The White House. (Carolyn Kaster/AP)

Even in a White House striving to be family friendly, there are limits.

President Obama announced Friday that his top legislative aide, Katie Beirne Fallon, is stepping down after two years in the post. Fallon, who helped improve his troubled interactions with congressional Republicans and helped broker deals on issues ranging from the budget to last year’s nuclear deal with Iran, had returned to work full time last August after having twin boys in the spring.

In a statement, Obama noted that Fallon had remained popular on Capitol Hill even at a time when partisan differences remain stark.

“Republicans and Democrats in Congress have their differences — but when it comes to Katie, they're united in their admiration and respect,” he said. “She came into her role at a time when we needed to build up our relationships with folks in both parties. And from bipartisan budget agreements, to protecting a deal that will prevent a nuclear Iran, to ensuring the long-stalled Ex-Im and IMF reforms were enacted, we simply could not have made the progress we've made without her.”

Fallon — who gave birth two months early, in April — had been juggling parenting and work as her husband, Brian Fallon, commuted back on weekends from Brooklyn as the press secretary for Hillary Clinton’s presidential campaign.

A White House official, who asked not to be identified in order to discuss personnel matters, said Fallon told close friends and colleagues in the White House last year that she was planning to stay until the end of 2015. Over the course of last year, Obama achieved several of his top legislative priorities, including approval of Trade Promotion Authority, the lifting of federal spending caps imposed through sequestration and the protection of the Affordable Care Act.

Sen. Charles E. Schumer (D-N.Y.), who used to be Fallon's boss, called her "probably the most popular staffer the administration has had. Katie is the total package and can see the whole field in terms of policy, press, and politics."

Senate Majority Leader Mitch McConnell's (R-Ky.) chief of staff, Sharon Soderstrom, was equally effusive: "Katie is a talented member of the president's team who will be missed by those she worked with on Capitol Hill. I appreciate both the professionalism and trust that we enjoyed."

The White House aide noted that the average tenure of a legislative affairs chief under Obama is about 18 months, given its grueling workload, and that Fallon appreciated the extent to which her colleagues helped accommodate her in recent months.
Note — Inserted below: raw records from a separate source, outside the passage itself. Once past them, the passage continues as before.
(* ===== verification/Ziplist.v ===== *)
(** * Ziplists ([redis-3.2/src/ziplist.c])

    A list of strings and integers in one block of memory: the size of the
    block, the offset of the last entry and the number of entries, then the
    entries, each of which starts with the size of the one before it, then a
    byte 255.  The block is a list of bytes and a pointer into it is an offset;
    [None] is a read or write outside the block or a failed assertion, so an
    operation that is shown to return [Some] stays inside its block. *)

From S2P Require Import Prelude Decimal Util Zipenc.

Definition ZIPLIST_HEADER_SIZE : Z := 10.
Definition ZIPLIST_END_SIZE : Z := 1.
Definition UINT16_MAX : Z := 65535.

Definition ZIPLIST_BYTES (zl : list Z) : option Z := le_val <$> mread zl 0 4.
Definition ZIPLIST_TAIL_OFFSET (zl : list Z) : option Z := le_val <$> mread zl 4 4.
Definition ZIPLIST_LENGTH (zl : list Z) : option Z := le_val <$> mread zl 8 2.
Definition set_bytes (zl : list Z) (v : Z) : option (list Z) := mwrite zl 0 (le_bytes 4 v).
Definition set_tail (zl : list Z) (v : Z) : option (list Z) := mwrite zl 4 (le_bytes 4 v).
Definition set_length (zl : list Z) (v : Z) : option (list Z) := mwrite zl 8 (le_bytes 2 v).

Definition ZIPLIST_INCR_LENGTH (zl : list Z) (incr : Z) : option (list Z) :=
  len ← ZIPLIST_LENGTH zl;
  if len <? UINT16_MAX then set_length zl (u16 (len + incr)) else Some zl.

Section ziplist.
(** The contents of memory that was just allocated. *)
Context (junk : nat → Z).

Definition ziplistNew : option (list Z) :=
  let bytes := ZIPLIST_HEADER_SIZE + 1 in
  let zl := zrealloc junk [] bytes in
  zl ← set_bytes zl bytes;
  zl ← set_tail zl ZIPLIST_HEADER_SIZE;
  zl ← set_length zl 0;
  mwrite zl (bytes - 1) [ZIP_END].

Definition ziplistResize (zl : list Z) (len : Z) : option (list Z) :=
  let zl := zrealloc junk zl len in
  zl ← set_bytes zl len;
  mwrite zl (len - 1) [ZIP_END].

(** Each round moves [p] to the next entry. *)
Fixpoint cascade_loop (fuel : nat) (zl : list Z) (p curlen : Z) : option (list Z) :=
  match fuel with
  | O => None
  | S fuel =>
      b ← get zl p;
      if b =? ZIP_END then Some zl else
      cur ← zipEntry zl p;
      let rawlen := u32 (headersize cur + elen cur) in
      let rawlensize := zlen (zipPrevEncodeLength rawlen) in
      b ← get zl (p + rawlen);
      if b =? ZIP_END then Some zl else
      next ← zipEntry zl (p + rawlen);
      if prevrawlen next =? rawlen then Some zl else
      if prevrawlensize next <? rawlensize then
        let extra := rawlensize - prevrawlensize next in
        zl ← ziplistResize zl (u32 (curlen + extra));
        let np := p + rawlen in
        tail ← ZIPLIST_TAIL_OFFSET zl;
        zl ← (if tail =? np then Some zl else set_tail zl (u32 (tail + extra)));
        zl ← memmove zl (np + rawlensize) (np + prevrawlensize next)
               (curlen - np - prevrawlensize next - 1);
        zl ← mwrite zl np (zipPrevEncodeLength rawlen);
        cascade_loop fuel zl (p + rawlen) (curlen + extra)
      else if prevrawlensize next >? rawlensize
      then mwrite zl (p + rawlen) (zipPrevEncodeLengthForceLarge rawlen)
      else mwrite zl (p + rawlen) (zipPrevEncodeLength rawlen)
  end.

Definition __ziplistCascadeUpdate (zl : list Z) (p : Z) : option (list Z) :=
  curlen ← ZIPLIST_BYTES zl;
  cascade_loop (S (length zl)) zl p curlen.

(** The loop that skips the entries to delete. *)
Fixpoint delete_scan (fuel : nat) (zl : list Z) (p num deleted : Z) : option (Z * Z) :=
  match fuel with
  | O => None
  | S fuel =>
      b ← get zl p;
      if negb (b =? ZIP_END) && (deleted <? num) then
        n ← zipRawEntryLength zl p;
        delete_scan fuel zl (p + n) num (deleted + 1)
      else Some (p, deleted)
  end.

Definition __ziplistDelete (zl : list Z) (p num : Z) : option (list Z) :=
  first ← zipEntry zl p;
  '(q, deleted) ← delete_scan (S (length zl)) zl p num 0;
  let totlen := u32 (q - p) in
  if totlen >? 0 then
    b ← get zl q;
    '(zl, nextdiff) ←
      (if negb (b =? ZIP_END) then
         nextdiff ← zipPrevLenByteDiff zl q (prevrawlen first);
         let q := q - nextdiff in
         zl ← mwrite zl q (zipPrevEncodeLength (prevrawlen first));
         tail ← ZIPLIST_TAIL_OFFSET zl;
         zl ← set_tail zl (u32 (tail - totlen));
         te ← zipEntry zl q;
         b ← get zl (q + u32 (headersize te + elen te));
         zl ← (if negb (b =? ZIP_END) then
                 tail ← ZIPLIST_TAIL_OFFSET zl; set_tail zl (u32 (tail + nextdiff))
               else Some zl);
         bytes ← ZIPLIST_BYTES zl;
         zl ← memmove zl p q (bytes - q - 1);
         Some (zl, nextdiff)
       else
         zl ← set_tail zl (u32 (p - prevrawlen first));
         Some (zl, 0));
    bytes ← ZIPLIST_BYTES zl;
    zl ← ziplistResize zl (u32 (bytes - totlen + nextdiff));
    zl ← ZIPLIST_INCR_LENGTH zl (- deleted);
    if negb (nextdiff =? 0) then __ziplistCascadeUpdate zl p else Some zl
  else Some zl.

(** The length of the previous entry for an entry inserted at [p]. *)
Definition insert_prevlen (zl : list Z) (p : Z) : option Z :=
  b ← get zl p;
  if negb (b =? ZIP_END) then '(_, prevlen) ← ZIP_DECODE_PREVLEN zl p; Some prevlen
  else
    ptail ← ZIPLIST_TAIL_OFFSET zl;
    b ← get zl ptail;
    if negb (b =? ZIP_END) then zipRawEntryLength zl ptail else Some 0.

Definition __ziplistInsert (zl : list Z) (p : Z) (s : list Z) : option (list Z) :=
  curlen ← ZIPLIST_BYTES zl;
  prevlen ← insert_prevlen zl p;
  let '(value, encoding, reqlen) :=
    match zipTryEncoding s with
    | Some (value, encoding) => (value, encoding, zipIntSize encoding)
    | None => (123456789, 0, zlen s)
    end in
  let reqlen := reqlen + zlen (zipPrevEncodeLength prevlen) in
  let reqlen := reqlen + zlen (zipEncodeLength encoding (zlen s)) in
  b ← get zl p;
  nextdiff ← (if negb (b =? ZIP_END) then zipPrevLenByteDiff zl p (u32 reqlen) else Some 0);
  zl ← ziplistResize zl (u32 (curlen + reqlen + nextdiff));
  b ← get zl p;
  zl ← (if negb (b =? ZIP_END) then
          zl ← memmove zl (p + reqlen) (p - nextdiff) (curlen - p - 1 + nextdiff);
          zl ← mwrite zl (p + reqlen) (zipPrevEncodeLength (u32 reqlen));
          tail ← ZIPLIST_TAIL_OFFSET zl;
          zl ← set_tail zl (u32 (tail + reqlen));
          te ← zipEntry zl (p + reqlen);
          b ← get zl (p + reqlen + headersize te + elen te);
          if negb (b =? ZIP_END) then
            tail ← ZIPLIST_TAIL_OFFSET zl; set_tail zl (u32 (tail + nextdiff))
          else Some zl
        else set_tail zl (u32 p));
  zl ← (if negb (nextdiff =? 0) then __ziplistCascadeUpdate zl (p + reqlen) else Some zl);
  zl ← mwrite zl p (zipPrevEncodeLength prevlen);
  let p := p + zlen (zipPrevEncodeLength prevlen) in
  zl ← mwrite zl p (zipEncodeLength encoding (zlen s));
  let p := p + zlen (zipEncodeLength encoding (zlen s)) in
  zl ← (if ZIP_IS_STR encoding then mwrite zl p s
        else bs ← zipSaveInteger value encoding; mwrite zl p bs);
  ZIPLIST_INCR_LENGTH zl 1.

(** [same] is [*first == *second].  The result says whether the block of
    [first] was kept ([append]) or that of [second]; the other is freed. *)
Definition ziplistMerge (same : bool) (first second : option (list Z)) :
    option (option (bool * list Z)) :=
  match first, second with
  | Some first, Some second =>
      if same then Some None else
      first_bytes ← ZIPLIST_BYTES first;
      first_len ← ZIPLIST_LENGTH first;
      second_bytes ← ZIPLIST_BYTES second;
      second_len ← ZIPLIST_LENGTH second;
      let append := first_len >=? second_len in
      let '(target, target_bytes, source, source_bytes) :=
        if append then (first, first_bytes, second, second_bytes)
        else (second, second_bytes, first, first_bytes) in
      let zlbytes := first_bytes + second_bytes - ZIPLIST_HEADER_SIZE - ZIPLIST_END_SIZE in
      let zllength := first_len + second_len in
      let zllength := if zllength <? UINT16_MAX then zllength else UINT16_MAX in
      first_offset ← ZIPLIST_TAIL_OFFSET first;
      second_offset ← ZIPLIST_TAIL_OFFSET second;
      let target := zrealloc junk target zlbytes in
      target ←
        (if append then
           bs ← mread source ZIPLIST_HEADER_SIZE (source_bytes - ZIPLIST_HEADER_SIZE);
           mwrite target (target_bytes - ZIPLIST_END_SIZE) bs
         else
           target ← memmove target (source_bytes - ZIPLIST_END_SIZE) ZIPLIST_HEADER_SIZE
                      (target_bytes - ZIPLIST_HEADER_SIZE);
           bs ← mread source 0 (source_bytes - ZIPLIST_END_SIZE);
           mwrite target 0 bs);
      target ← set_bytes target (u32 zlbytes);
      target ← set_length target (u16 zllength);
      target ← set_tail target
        (u32 ((first_bytes - ZIPLIST_END_SIZE) + (second_offset - ZIPLIST_HEADER_SIZE)));
      target ← __ziplistCascadeUpdate target first_offset;
      Some (Some (append, target))
  | _, _ => Some None
  end.

Inductive where_ := ZIPLIST_HEAD | ZIPLIST_TAIL.

Definition ziplistPush (zl s : list Z) (w : where_) : option (list Z) :=
  p ← match w with
      | ZIPLIST_HEAD => Some ZIPLIST_HEADER_SIZE
      | ZIPLIST_TAIL => bytes ← ZIPLIST_BYTES zl; Some (bytes - 1)
      end;
  __ziplistInsert zl p s.

Definition ziplistInsert (zl : list Z) (p : Z) (s : list Z) : option (list Z) := __ziplistInsert zl p s.

(** The pointer stays at its offset. *)
Definition ziplistDelete (zl : list Z) (p : Z) : option (list Z * Z) :=
  zl ← __ziplistDelete zl p 1; Some (zl, p).
End ziplist.

(** ** Reading *)

(** [while (prevlen > 0 && index--)], from the tail. *)
Fixpoint index_back (fuel : nat) (zl : list Z) (p prevlen index : Z) : option (Z * Z) :=
  match fuel with
  | O => None
  | S fuel =>
      if prevlen >? 0 then
        if index =? 0 then Some (p, s32 (index - 1)) else
        let p := p - prevlen in
        '(_, prevlen) ← ZIP_DECODE_PREVLEN zl p;
        index_back fuel zl p prevlen (s32 (index - 1))
      else Some (p, index)
  end.

(** [while (p[0] != ZIP_END && index--)], from the head. *)
Fixpoint index_forth (fuel : nat) (zl : list Z) (p index : Z) : option (Z * Z) :=
  match fuel with
  | O => None
  | S fuel =>
      b ← get zl p;
      if negb (b =? ZIP_END) then
        if index =? 0 then Some (p, s32 (index - 1)) else
        n ← zipRawEntryLength zl p;
        index_forth fuel zl (p + n) (s32 (index - 1))
      else Some (p, index)
  end.

Definition ziplistIndex (zl : list Z) (index : Z) : option (option Z) :=
  '(p, index) ←
    (if index <? 0 then
       let index := s32 (s32 (- index) - 1) in
       p ← ZIPLIST_TAIL_OFFSET zl;
       b ← get zl p;
       if negb (b =? ZIP_END) then
         '(_, prevlen) ← ZIP_DECODE_PREVLEN zl p;
         index_back (S (length zl)) zl p prevlen index
       else Some (p, index)
     else index_forth (S (length zl)) zl ZIPLIST_HEADER_SIZE index);
  b ← get zl p;
  Some (if (b =? ZIP_END) || (index >? 0) then None else Some p).

Definition ziplistNext (zl : list Z) (p : Z) : option (option Z) :=
  b ← get zl p;
  if b =? ZIP_END then Some None else
  n ← zipRawEntryLength zl p;
  b ← get zl (p + n);
  Some (if b =? ZIP_END then None else Some (p + n)).

Definition ziplistPrev (zl : list Z) (p : Z) : option (option Z) :=
  b ← get zl p;
  if b =? ZIP_END then
    p ← ZIPLIST_TAIL_OFFSET zl;
    b ← get zl p;
    Some (if b =? ZIP_END then None else Some p)
  else if p =? ZIPLIST_HEADER_SIZE then Some None
  else
    '(_, prevlen) ← ZIP_DECODE_PREVLEN zl p;
    if prevlen >? 0 then Some (Some (p - prevlen)) else None.

(** The string (by its bytes) or the number, if there is an entry. *)
Definition ziplistGet (zl : list Z) (p : option Z) : option (option content) :=
  match p with
  | None => Some None
  | Some p =>
      b ← get zl p;
      if b =? ZIP_END then Some None else
      entry ← zipEntry zl p;
      if ZIP_IS_STR (encoding entry) then
        s ← mread zl (p + headersize entry) (elen entry); Some (Some (CStr s))
      else
        v ← zipLoadInteger zl (p + headersize entry) (encoding entry); Some (Some (CInt v))
  end.

Definition ziplistDeleteRange (junk : nat → Z) (zl : list Z) (index num : Z) : option (list Z) :=
  p ← ziplistIndex zl index;
  match p with None => Some zl | Some p => __ziplistDelete junk zl p num end.

Definition ziplistCompare (zl : list Z) (p : Z) (s : list Z) : option bool :=
  b ← get zl p;
  if b =? ZIP_END then Some false else
  entry ← zipEntry zl p;
  if ZIP_IS_STR (encoding entry) then
    if elen entry =? zlen s then
      t ← mread zl (p + headersize entry) (zlen s); Some (bool_decide (t = s))
    else Some false
  else
    match zipTryEncoding s with
    | Some (sval, _) =>
        zval ← zipLoadInteger zl (p + headersize entry) (encoding entry); Some (zval =? sval)
    | None => Some false
    end.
“She had a flexible schedule while they were still in the hospital managing to get conference calls and work on TPA done while spending the middle of the day at the hospital with her twins,” said the staffer, noting that after she went into labor while briefing White House Chief of Staff Denis McDonough, he personally escorted her to the hospital.

Fallon will be succeeded by Amy Rosenbaum, who serves as deputy director of legislative affairs and ran the office during Fallon’s maternity leave.

"Katie is a rare talent, capable of getting hard things done but never forgetting or compromising why we are doing those hard things: to make sure working families get the shots she got. We will miss her — I will miss her,” McDonough said in a statement. “Thankfully, her partner and our trusted colleague Amy Rosenbaum will lead the excellent team that she and Katie have built."

Rosenbaum, who joined the White House’s legislative team two years ago, spent nearly five years as policy director for then-Speaker of the House Nancy Pelosi (D-Calif.). In a statement, Pelosi said Rosenbaum “was a key force behind the development and legislative strategy that led to the enactment of the historic Affordable Care Act.”

"Amy has had a hand in some of the most consequential legislative progress for American families in the past decade,” Pelosi said. “Amy's strategic leadership helped craft the unparalleled productivity of the new Democratic Congress with our first 100 hours.”